:: Data shown

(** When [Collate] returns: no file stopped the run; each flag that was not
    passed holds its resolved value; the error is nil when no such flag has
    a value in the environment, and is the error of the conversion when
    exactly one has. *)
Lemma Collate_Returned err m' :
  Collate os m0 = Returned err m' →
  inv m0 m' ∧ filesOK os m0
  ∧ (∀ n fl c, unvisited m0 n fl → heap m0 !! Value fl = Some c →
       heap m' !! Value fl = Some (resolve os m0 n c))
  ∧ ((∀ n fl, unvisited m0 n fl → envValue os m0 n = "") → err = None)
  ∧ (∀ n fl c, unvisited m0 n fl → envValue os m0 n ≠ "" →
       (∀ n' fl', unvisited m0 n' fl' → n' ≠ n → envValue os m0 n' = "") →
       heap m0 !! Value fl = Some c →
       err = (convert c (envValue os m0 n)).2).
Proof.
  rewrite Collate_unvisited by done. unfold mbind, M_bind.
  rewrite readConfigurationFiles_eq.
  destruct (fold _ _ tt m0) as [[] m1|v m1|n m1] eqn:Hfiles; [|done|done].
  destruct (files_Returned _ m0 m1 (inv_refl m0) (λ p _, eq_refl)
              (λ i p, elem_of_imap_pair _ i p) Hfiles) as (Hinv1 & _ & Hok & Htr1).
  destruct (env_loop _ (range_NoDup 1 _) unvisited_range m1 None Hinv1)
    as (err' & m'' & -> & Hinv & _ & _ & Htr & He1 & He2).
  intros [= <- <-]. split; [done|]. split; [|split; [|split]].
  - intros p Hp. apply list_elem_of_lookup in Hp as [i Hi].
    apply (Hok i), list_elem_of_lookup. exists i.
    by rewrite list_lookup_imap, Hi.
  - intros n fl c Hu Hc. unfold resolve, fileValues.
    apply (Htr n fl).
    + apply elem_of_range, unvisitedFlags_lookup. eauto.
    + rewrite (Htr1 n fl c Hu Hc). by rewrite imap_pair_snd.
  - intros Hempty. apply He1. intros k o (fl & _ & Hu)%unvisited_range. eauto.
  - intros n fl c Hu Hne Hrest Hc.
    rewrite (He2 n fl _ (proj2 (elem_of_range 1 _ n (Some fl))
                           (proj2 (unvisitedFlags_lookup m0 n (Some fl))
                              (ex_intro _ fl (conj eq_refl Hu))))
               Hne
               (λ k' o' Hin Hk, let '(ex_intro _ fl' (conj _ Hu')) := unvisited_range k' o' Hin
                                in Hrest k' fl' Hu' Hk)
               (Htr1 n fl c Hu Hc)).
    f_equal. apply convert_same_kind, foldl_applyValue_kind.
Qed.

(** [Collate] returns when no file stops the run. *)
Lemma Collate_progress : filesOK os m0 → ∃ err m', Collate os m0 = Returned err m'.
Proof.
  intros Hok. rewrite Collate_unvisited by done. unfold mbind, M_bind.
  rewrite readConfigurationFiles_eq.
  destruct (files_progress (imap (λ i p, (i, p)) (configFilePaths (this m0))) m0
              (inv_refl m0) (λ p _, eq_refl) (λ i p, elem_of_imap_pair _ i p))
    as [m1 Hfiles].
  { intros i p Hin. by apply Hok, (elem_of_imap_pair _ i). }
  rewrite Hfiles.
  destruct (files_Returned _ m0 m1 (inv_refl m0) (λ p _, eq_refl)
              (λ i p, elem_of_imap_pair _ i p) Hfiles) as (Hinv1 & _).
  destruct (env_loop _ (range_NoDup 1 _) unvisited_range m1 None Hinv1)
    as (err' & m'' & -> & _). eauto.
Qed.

::::
:: Data shown

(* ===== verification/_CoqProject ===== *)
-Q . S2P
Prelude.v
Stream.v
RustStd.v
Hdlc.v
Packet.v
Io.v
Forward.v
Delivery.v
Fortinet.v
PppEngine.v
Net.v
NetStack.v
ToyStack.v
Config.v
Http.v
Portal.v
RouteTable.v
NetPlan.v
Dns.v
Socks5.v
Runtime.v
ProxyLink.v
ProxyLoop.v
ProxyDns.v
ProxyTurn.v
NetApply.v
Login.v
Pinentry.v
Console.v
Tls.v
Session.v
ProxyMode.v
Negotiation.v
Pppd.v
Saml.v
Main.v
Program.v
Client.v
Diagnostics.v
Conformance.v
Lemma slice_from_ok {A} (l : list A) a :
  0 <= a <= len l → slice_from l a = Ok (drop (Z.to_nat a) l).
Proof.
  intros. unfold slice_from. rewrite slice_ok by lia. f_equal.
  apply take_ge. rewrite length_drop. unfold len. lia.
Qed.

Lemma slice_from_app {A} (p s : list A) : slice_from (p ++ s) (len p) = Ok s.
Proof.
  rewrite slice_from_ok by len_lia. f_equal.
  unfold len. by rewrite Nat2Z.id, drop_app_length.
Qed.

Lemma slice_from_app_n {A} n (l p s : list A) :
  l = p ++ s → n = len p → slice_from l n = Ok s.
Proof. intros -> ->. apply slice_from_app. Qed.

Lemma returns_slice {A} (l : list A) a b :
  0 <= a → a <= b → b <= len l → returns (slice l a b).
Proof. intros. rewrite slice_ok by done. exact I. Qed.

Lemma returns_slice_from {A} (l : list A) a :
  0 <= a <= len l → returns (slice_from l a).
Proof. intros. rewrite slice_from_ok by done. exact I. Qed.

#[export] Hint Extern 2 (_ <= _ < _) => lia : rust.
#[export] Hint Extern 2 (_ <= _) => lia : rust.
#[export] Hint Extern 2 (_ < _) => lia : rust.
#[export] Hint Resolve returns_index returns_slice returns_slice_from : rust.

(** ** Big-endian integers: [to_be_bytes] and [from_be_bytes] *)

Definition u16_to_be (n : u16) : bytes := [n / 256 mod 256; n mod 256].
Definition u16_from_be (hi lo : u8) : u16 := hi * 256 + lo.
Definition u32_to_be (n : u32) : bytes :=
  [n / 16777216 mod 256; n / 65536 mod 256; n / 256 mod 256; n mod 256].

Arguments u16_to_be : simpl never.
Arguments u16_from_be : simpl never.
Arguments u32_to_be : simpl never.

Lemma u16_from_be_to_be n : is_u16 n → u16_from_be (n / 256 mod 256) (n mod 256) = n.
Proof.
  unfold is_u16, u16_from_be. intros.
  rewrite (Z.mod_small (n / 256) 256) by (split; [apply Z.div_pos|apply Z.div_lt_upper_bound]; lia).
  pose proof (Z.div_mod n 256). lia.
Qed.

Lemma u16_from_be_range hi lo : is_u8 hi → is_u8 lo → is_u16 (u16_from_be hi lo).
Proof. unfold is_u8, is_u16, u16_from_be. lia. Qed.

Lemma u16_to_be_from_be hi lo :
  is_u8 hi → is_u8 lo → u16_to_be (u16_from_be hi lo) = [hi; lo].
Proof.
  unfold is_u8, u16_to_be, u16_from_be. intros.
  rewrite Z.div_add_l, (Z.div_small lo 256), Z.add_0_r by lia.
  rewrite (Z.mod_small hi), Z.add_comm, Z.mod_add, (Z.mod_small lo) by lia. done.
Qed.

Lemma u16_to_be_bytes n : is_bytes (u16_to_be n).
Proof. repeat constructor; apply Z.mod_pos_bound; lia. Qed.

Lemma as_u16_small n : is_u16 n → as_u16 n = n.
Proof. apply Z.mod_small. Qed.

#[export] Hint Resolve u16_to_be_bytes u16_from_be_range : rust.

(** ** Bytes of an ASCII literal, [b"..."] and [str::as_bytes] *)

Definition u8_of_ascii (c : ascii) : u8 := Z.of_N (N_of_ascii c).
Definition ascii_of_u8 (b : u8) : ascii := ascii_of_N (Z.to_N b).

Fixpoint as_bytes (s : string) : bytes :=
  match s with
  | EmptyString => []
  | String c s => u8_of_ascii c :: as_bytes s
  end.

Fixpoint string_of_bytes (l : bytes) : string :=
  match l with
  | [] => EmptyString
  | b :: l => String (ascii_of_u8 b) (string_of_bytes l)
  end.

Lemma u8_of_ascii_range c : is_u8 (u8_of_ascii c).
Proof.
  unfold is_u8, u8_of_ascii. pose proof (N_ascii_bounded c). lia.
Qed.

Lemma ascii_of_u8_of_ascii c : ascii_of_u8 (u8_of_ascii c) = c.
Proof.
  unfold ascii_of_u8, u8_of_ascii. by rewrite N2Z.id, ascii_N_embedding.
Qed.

::::
:: Data shown

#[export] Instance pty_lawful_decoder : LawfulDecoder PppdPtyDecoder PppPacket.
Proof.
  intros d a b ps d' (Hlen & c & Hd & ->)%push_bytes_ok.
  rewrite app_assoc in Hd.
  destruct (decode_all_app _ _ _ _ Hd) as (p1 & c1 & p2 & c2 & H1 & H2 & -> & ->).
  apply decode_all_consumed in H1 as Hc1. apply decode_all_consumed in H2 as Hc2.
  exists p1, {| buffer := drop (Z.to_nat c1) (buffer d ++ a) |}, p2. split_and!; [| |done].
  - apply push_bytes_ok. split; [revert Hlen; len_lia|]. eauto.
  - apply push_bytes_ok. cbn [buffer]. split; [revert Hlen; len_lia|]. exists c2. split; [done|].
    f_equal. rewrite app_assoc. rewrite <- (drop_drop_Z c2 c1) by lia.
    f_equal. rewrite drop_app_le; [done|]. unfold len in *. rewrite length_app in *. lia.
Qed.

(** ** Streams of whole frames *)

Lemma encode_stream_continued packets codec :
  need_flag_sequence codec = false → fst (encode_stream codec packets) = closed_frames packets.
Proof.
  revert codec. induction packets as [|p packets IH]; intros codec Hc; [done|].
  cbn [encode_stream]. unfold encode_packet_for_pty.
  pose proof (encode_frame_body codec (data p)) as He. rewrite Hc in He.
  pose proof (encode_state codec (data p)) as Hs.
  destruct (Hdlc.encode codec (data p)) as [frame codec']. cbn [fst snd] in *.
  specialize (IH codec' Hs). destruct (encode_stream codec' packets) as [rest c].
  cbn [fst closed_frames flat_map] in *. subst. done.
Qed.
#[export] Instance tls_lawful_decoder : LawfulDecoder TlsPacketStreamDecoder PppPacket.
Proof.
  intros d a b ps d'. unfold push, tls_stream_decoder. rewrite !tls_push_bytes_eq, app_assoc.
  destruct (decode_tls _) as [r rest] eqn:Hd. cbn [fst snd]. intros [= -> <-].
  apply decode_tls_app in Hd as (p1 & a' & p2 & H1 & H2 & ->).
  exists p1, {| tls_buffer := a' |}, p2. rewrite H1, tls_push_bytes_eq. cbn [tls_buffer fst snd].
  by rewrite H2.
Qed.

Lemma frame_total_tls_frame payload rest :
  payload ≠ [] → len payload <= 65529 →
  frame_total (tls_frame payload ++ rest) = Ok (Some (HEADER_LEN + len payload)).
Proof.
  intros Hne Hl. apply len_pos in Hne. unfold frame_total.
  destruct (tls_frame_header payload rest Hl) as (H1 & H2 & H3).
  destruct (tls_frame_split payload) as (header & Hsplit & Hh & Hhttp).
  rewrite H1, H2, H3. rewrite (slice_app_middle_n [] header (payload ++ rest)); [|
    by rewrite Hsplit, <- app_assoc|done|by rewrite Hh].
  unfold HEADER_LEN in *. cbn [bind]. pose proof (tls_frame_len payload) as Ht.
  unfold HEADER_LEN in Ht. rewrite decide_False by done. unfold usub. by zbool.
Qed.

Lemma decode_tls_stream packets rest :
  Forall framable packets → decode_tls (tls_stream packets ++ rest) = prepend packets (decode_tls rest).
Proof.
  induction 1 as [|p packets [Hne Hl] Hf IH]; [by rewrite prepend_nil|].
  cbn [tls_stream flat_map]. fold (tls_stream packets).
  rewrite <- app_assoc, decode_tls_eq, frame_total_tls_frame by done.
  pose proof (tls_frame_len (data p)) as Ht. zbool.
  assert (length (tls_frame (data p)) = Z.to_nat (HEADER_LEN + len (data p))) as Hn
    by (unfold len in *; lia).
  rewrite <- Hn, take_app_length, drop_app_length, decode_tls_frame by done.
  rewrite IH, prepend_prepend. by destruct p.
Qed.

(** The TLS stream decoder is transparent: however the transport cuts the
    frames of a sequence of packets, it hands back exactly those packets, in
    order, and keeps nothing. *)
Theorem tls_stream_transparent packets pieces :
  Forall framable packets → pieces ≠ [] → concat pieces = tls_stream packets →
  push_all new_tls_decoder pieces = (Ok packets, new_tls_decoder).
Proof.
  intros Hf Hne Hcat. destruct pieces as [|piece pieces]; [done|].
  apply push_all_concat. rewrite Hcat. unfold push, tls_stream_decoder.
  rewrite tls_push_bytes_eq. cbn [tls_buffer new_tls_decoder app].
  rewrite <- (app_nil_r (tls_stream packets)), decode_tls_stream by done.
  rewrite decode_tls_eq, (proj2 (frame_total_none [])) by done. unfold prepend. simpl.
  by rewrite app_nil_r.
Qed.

::::

**Task statement**
In the records above, find the lines holding "Hdlc". Copy each one.

**Response to the task**
Hdlc.v
  destruct (Hdlc.encode codec (data p)) as [frame codec']. cbn [fst snd] in *.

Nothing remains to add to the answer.